Let's work together for a great future for our children.

Robert Canright

Wednesday, April 23, 2008

Education is More than a Piece of Paper

Sometimes people act as though an education is just a diploma. With a diploma you are ready to get a job, right? And we talk about having our graduates "workplace ready," right?

Education is more than a piece of paper. Education is more than preparation for a job.

With education we explain what we know to our children about our humanity, our civilization, our society, and the world.

Our children must know who we are and how we got here so they can cope with the world they have inherited.

Our children need the best skills we can give them to survive and flourish.

Education is the foundation for our children's future.

Robert Canright

Tuesday, April 22, 2008

Top Ten Percent Rule

I would like to see the next Texan in the White House be from Plano. I believe we can develop the best leaders in the world right here in Plano, Texas. And I would like to see our next Texan in the White House be a graduate of a Texas university instead of graduating from Harvard or Yale.

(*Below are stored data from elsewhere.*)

(** An archived ledger is truncated; its size is set and it is no longer pending, or not yet. *)
Lemma Ledger_emptied r w w' olds cur torn :
  rc_pendingArchive r = true -> content w' (rc_path r) = Some EmptyString ->
  (forall q, q <> rc_path r -> content w' q = content w q) ->
  Ledger r w olds cur torn ->
  Ledger r w' olds [] EmptyString /\ Ledger (set_pendingArchive false (set_size 0 r)) w' olds [] EmptyString
  /\ records (set_pendingArchive false (set_size 0 r)) olds [] = records r olds [] /\ records r olds [] = records r olds cur.
Proof.
  intros Hp He Ho []. destruct (lg_pending0 Hp) as [Hne _].
  assert (Hrec : rc_writeRecovery r = None) by (destruct (rc_writeRecovery r) as [k|]; [destruct (lg_torn0 k eq_refl) as (_ & ? & _); congruence|done]).
  assert (Harch : Archived r w' olds).
  { eapply Archived_files; [|exact lg_archived0]. intros g Hg. apply Ho, archive_not_active. }
  assert (Hvalid : Forall (valid_entry (rc_maxBytes r)) (concat olds ++ [])) by (apply Forall_app in lg_valid0 as [? _]; by rewrite app_nil_r).
  assert (Hlen : 0 <= rc_maxBytes r) by (pose proof (len_nonneg (text cur +:+ torn)); lia).
  unfold records in *. rewrite Hp in *. cbn [rc_pendingArchive set_pendingArchive set_archives].
  split; [|split; [|done]].
  - split; [exact lg_bounds0|exact Harch|exact He| | | |exact Hvalid|exact Hlen|].
    + intros _. split; [done|congruence].
    + congruence.
    + intros _. split; [done|by left].
    + unfold records. by rewrite Hp.
  - split; [exact lg_bounds0|by destruct Harch; split|exact He|done| | |exact Hvalid|exact Hlen|exact lg_remembered0].
    + cbn. congruence.
    + done.
Qed.
Lemma truncate_pending s :
  rc_pendingArchive s.1 = true ->
  let '(err, s') := (truncateActive ops ;; update (set_pendingArchive false)) s in
  keeps s s' /\ match err with
                | None => s'.1 = set_pendingArchive false (set_size 0 s.1)
                | Some _ => s'.1 = s.1
                end.
Proof.
  intros Hp. destruct s as [r w]. unfold truncateActive, andThen, reads, lift, update. cbn [fst snd] in *.
  pose proof (fun c => truncate_cases (rc_path r) 0 w c) as Ht.
  destruct (fl_truncate ops (rc_path r) 0 w) as [[err|] w1]; cbn [fst snd] in *.
  { split; [|done]. apply Holds_keeps; [done|]. cbn [fst snd]. intros olds cur torn HL. exists cur, torn. split; [|done].
    pose proof (len_nonneg (text cur +:+ torn)). destruct (Ht _ (lg_active _ _ _ _ _ HL) ltac:(lia)) as [Ho He].
    eapply Ledger_files; [exact He|intros g _; apply Ho, archive_not_active|exact HL]. }
  pose proof (lf_seekEnd (ops := ops) (content := content) (rc_path r) w1) as Hs.
  destruct (fl_seekEnd ops (rc_path r) w1) as [err w2]. cbn [fst snd] in *.
  assert (H : forall olds cur torn, Ledger r w olds cur torn ->
    Ledger r w2 olds [] EmptyString /\ Ledger (set_pendingArchive false (set_size 0 r)) w2 olds [] EmptyString
    /\ records (set_pendingArchive false (set_size 0 r)) olds [] = records r olds [] /\ records r olds [] = records r olds cur).
  { intros olds cur torn HL. pose proof (len_nonneg (text cur +:+ torn)).
    destruct (Ht _ (lg_active _ _ _ _ _ HL) ltac:(lia)) as [Ho He].
    apply (Ledger_emptied r w w2 olds cur torn); [done|by rewrite Hs, He|intros q Hq; rewrite Hs; by apply Ho|done]. }
  destruct err as [err|]; cbn [fst snd]; (split; [|done]); apply Holds_keeps; try done; cbn [fst snd];
    intros olds cur torn HL; destruct (H _ _ _ HL) as (H1 & H2 & H3 & H4); exists [], EmptyString; split; try done.
  by rewrite H3.
Qed.

(** ** The clean-up *)

Lemma remembered_suffix r dropped l : l <> [] -> remembered r (dropped ++ l) -> remembered r l.
Proof.
  intros Hne (H1 & H2 & gone & H3). split; [by eapply contiguous_suffix|]. split.
  - destruct (exists_last Hne) as (l' & e & ->). by rewrite app_assoc, !last_snoc in *.
  - exists (gone ++ map fst dropped). by rewrite H3, map_app, app_assoc.
Qed.

Lemma concat_nonempty (olds : list (list entry)) maxBytes :
  olds <> [] -> Forall (fun es => es <> [] /\ len (text es) <= maxBytes) olds -> concat olds <> [].
Proof. intros Hne H. destruct H as [|es olds [He _]]; [done|]. simpl. by destruct es. Qed.

(** The oldest archive is gone. *)
Lemma Archived_removed r w w' generation rest es olds :
  rc_archives r = generation :: rest ->
  (forall q, q <> archivePath r generation -> content w' q = content w q) -> content w' (archivePath r generation) = None ->
  Archived r w (es :: olds) ->
  Archived (set_archives rest (rc_nextArchive r) (rc_pendingArchive r) (rc_cleanupPending r) r) w' olds.
Proof.
  intros Hgs Ho Hgone [H1 H2 H3 [H4 H5] H6]. rewrite Hgs in *.
  apply Forall2_cons in H1 as [Hes H1]. apply StronglySorted_inv in H3 as [H3 Hlt].
  apply Forall_cons in H5 as [Hg H5]. apply Forall_cons in H6 as [_ H6].
  assert (Hsame : forall g, 0 < g < two64 -> g <> generation -> content w' (archivePath r g) = content w (archivePath r g)).
  { intros g Hr Hneq. apply Ho. intros Heq%archive_inj; [done|lia..]. }
  assert (Hkept : Forall2 (fun g es => content w' (archivePath r g) = Some (text es)) rest olds).
  { clear - H1 H5 Hlt Hsame H4. induction H1 as [|g es gs olds He _ IH]; [constructor|].
    apply Forall_cons in H5 as [? H5]. apply Forall_cons in Hlt as [? Hlt].
    constructor; [|by apply IH]. rewrite Hsame; [done|lia..]. }
  split; cbn; try done. intros g Hr Hin. change (content w' (archivePath r g) = None).
  destruct (decide (g = generation)) as [->|Hneq]; [done|]. rewrite Hsame by done. apply H2; [done|].
  by intros [|]%elem_of_cons.
Qed.

Lemma Ledger_removed r w w' generation rest es olds cur torn :
  let r' := set_archives rest (rc_nextArchive r) (rc_pendingArchive r) (rc_cleanupPending r) r in
  rc_archives r = generation :: rest -> rest <> [] ->
  (forall q, q <> archivePath r generation -> content w' q = content w q) -> content w' (archivePath r generation) = None ->
  Ledger r w (es :: olds) cur torn ->
  Ledger r' w' olds cur torn /\ records r (es :: olds) cur = es ++ records r' olds cur.
Proof.
  intros r' Hgs Hne Ho Hgone [].
  pose proof (Archived_removed r w w' generation rest es olds Hgs Ho Hgone lg_archived0) as HA.
  assert (Holds : olds <> []) by (pose proof (ar_content _ _ _ HA) as H; cbn in H; destruct H; done).
  assert (Hrec : records r (es :: olds) cur = es ++ records r' olds cur) by (unfold records, r'; cbn; by rewrite app_assoc).
  assert (Hlast : last (es :: olds) = last olds) by by destruct olds.
  split; [|done]. split; try done.
  - change (rc_path r') with (rc_path r). rewrite Ho; [done|]. apply not_eq_sym, archive_not_active.
  - intros Hp. destruct (lg_pending0 Hp) as [_ Hc]. by rewrite Hlast in Hc.
  - cbn in lg_valid0. rewrite <- app_assoc in lg_valid0. apply Forall_app in lg_valid0 as [_ Hv]. exact Hv.
  - assert (Hn : records r' olds cur <> []).
    { unfold records. pose proof (concat_nonempty olds _ Holds (ar_olds _ _ _ HA)). by destruct (concat olds). }
    rewrite Hrec in lg_remembered0. by apply (remembered_suffix r es).
Qed.

Lemma cleanup_loop_keeps archives s :
  rc_archives s.1 = archives -> 1 <= rc_retained s.1 ->
  let s' := (cleanup_loop ops archives s).2 in keeps s s' /\ same_flags s.1 s'.1 /\ rc_size s'.1 = rc_size s.1
  /\ rc_cleanupPending s'.1 = rc_cleanupPending s.1 /\ rc_status s'.1 = rc_status s.1.
Proof.
  revert s. induction archives as [|g rest IH]; intros [r w]; cbn [fst]; intros Hgs Hret; cbn [cleanup_loop]; [by split; [reflexivity|]|].
  cbv zeta. cbn [fst snd]. destruct (Z.leb_spec (Z.of_nat (length (g :: rest))) (rc_retained r)) as [Hle|Hgt]; [by split; [reflexivity|]|].
  assert (Hne : rest <> []) by (intros ->; simpl in Hgt; lia).
  unfold remove_existing, lift. cbn [fst snd].
  pose proof (fun q => lf_remove (ops := ops) (content := content) (archivePath r g) w q) as Ho.
  pose proof (lf_remove_ok (ops := ops) (content := content) (archivePath r g) w) as Hok.
  pose proof (lf_remove_failed (ops := ops) (content := content) (archivePath r g) w) as Hf.
  destruct (op_remove ops (archivePath r g) w) as [err w1]. cbn [fst snd] in *.
  set (err' := match err with Some e => _ | None => None end).
  destruct err' as [e|] eqn:Ee.
  { cbn [snd fst]. split; [|done]. apply Holds_keeps; [done|]. intros olds cur torn HL. exists cur, torn. split; [|done].
    destruct err as [err|]; [|done]. destruct (Hf err eq_refl) as [Hs _].
    eapply Ledger_same; [|exact HL]. intros q. destruct (decide (q = archivePath r g)) as [->|]; [done|by apply Ho]. }
  assert (Hgone : content w1 (archivePath r g) = None).
  { destruct err as [err|]; [|by apply Hok]. unfold err' in Ee. destruct (op_isNotExist ops err) eqn:Hn; [|done].
    destruct (Hf err eq_refl) as [-> Hnone]. auto. }
  set (r' := set_archives rest _ _ _ r).
  destruct (IH (r', w1) eq_refl Hret) as (K & F & Hsz & Hcl & Hst). split; [|done].
  etrans; [|exact K]. split; [done|]. intros l (olds & cur & torn & HL & <-).
  pose proof (ar_content _ _ _ (lg_archived _ _ _ _ _ HL)) as Hc. cbn [fst snd] in *. rewrite Hgs in Hc.
  apply Forall2_cons_inv_l in Hc as (es & olds' & _ & _ & ->).
  destruct (Ledger_removed r w w1 g rest es olds' cur torn) as [HL' Hr]; [done..|].
  exists es, (records r' olds' cur). split; [exact Hr|]. by exists olds', cur, torn.
Qed.

Lemma cleanupArchives_keeps s :
  1 <= rc_retained s.1 ->
  let '(err, s') := cleanupArchives ops s in
  keeps s s' /\ same_flags s.1 s'.1 /\ rc_size s'.1 = rc_size s.1 /\ (err = None -> rc_cleanupPending s'.1 = false).
Proof.
  intros Hret. unfold cleanupArchives, reads, andThen. destruct (cleanup_loop_keeps (rc_archives s.1) s eq_refl Hret) as (K & F & Hs & _).
  destruct (cleanup_loop ops (rc_archives s.1) s) as [[err|] s1]; cbn [snd] in *; [done|].
  unfold update. split; [etrans; [exact K|apply keeps_cleanup]|done].
Qed.
(** ** Rotation *)

Lemma andThen_assoc (f g h : action W) s : (f ;; g ;; h) s = ((f ;; g) ;; h) s.
Proof. unfold andThen. by destruct (f s) as [[err|] s1]. Qed.

Lemma finish_keeps s :
  rc_pendingArchive s.1 = true -> 1 <= rc_retained s.1 ->
  let '(err, s') := finish_rotation ops s in
  keeps s s' /\ rc_nextArchive s'.1 = rc_nextArchive s.1 /\ rc_writeRecovery s'.1 = rc_writeRecovery s.1
  /\ (err = None -> rc_pendingArchive s'.1 = false /\ rc_size s'.1 = 0 /\ rc_cleanupPending s'.1 = false).
Proof.
  intros Hp Hret. unfold finish_rotation. rewrite andThen_assoc. unfold andThen at 1.
  pose proof (truncate_pending s Hp) as Ht. destruct ((truncateActive ops ;; _) s) as [[err|] s1]; destruct Ht as [K E]; [by rewrite E|].
  assert (Hret1 : 1 <= rc_retained s1.1) by by rewrite E.
  pose proof (cleanupArchives_keeps s1 Hret1) as Hc. destruct (cleanupArchives ops s1) as [[err|] s2];
    destruct Hc as (K2 & (F1 & F2 & F3) & Hs & Hcl); cbn [fst snd].
  - split; [etrans; [exact K|]; etrans; [exact K2|apply keeps_cleanup]|]. cbn. by rewrite F2, F3, E.
  - split; [by etrans|]. rewrite F1, F2, F3, Hs, E. cbn. split_and!; try done. intros _. split_and!; auto.
Qed.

America needs to free itself from the strangle-hold of Harvard and Yale. We have many fine universities here in Texas. When I worked in Research and Development at a Fortune 500 company I checked out the credentials of a rising executive who crossed my path. This executive got an undergraduate degree from Texas A&M and a doctorate from Cal Tech. So I was in Florida reading about a successful Texas Aggie.

The University of Texas has crossed my path a few times recently. When Dr. John Wheeler, the physicist who coined the term "black hole," died I saw in his obituary that he taught at the University of Texas. A friend of mine told me that Edsger Dijkstra, a very famous computer scientist, worked at UT and that UT has an online repository of his papers. The New York Times Book Review recently had good things to say about a new book by Philip Bobbitt, and mentioned he taught at UT.

It's great to read good things about UT or Texas A&M, but we do not read that a President of the US graduated from either of them. We need our best students to go to school in Texas, and we need to offer them the best education in America so they do need to go to Harvard or Yale. But then Texas Bill 588 sends the top 10 percent of the worst schools in Texas to UT and Texas A&M.

Think of it: a child can graduate from an academically unacceptable school, be unprepared to go to any college, have absurdly low SAT scores, and still be guaranteed a seat at UT or Texas A&M. After all the years that these schools have worked to build their national and international reputations, then the Texas Legislature stabs them in the back. And the work to raise Texas up the ladder of power in America goes down the drain along with the average SAT scores at our formerly top schools.

What the Texas State Legislature is saying to children trapped in failed schools is, "don't worry that you are getting a substandard education, here's a pass to enter UT or TAMU." That's awful! The Legislature should be trying to fix bad schools, not deceiving those communities into thinking that it's okay to go to bad school because there are no consequences for a bad education!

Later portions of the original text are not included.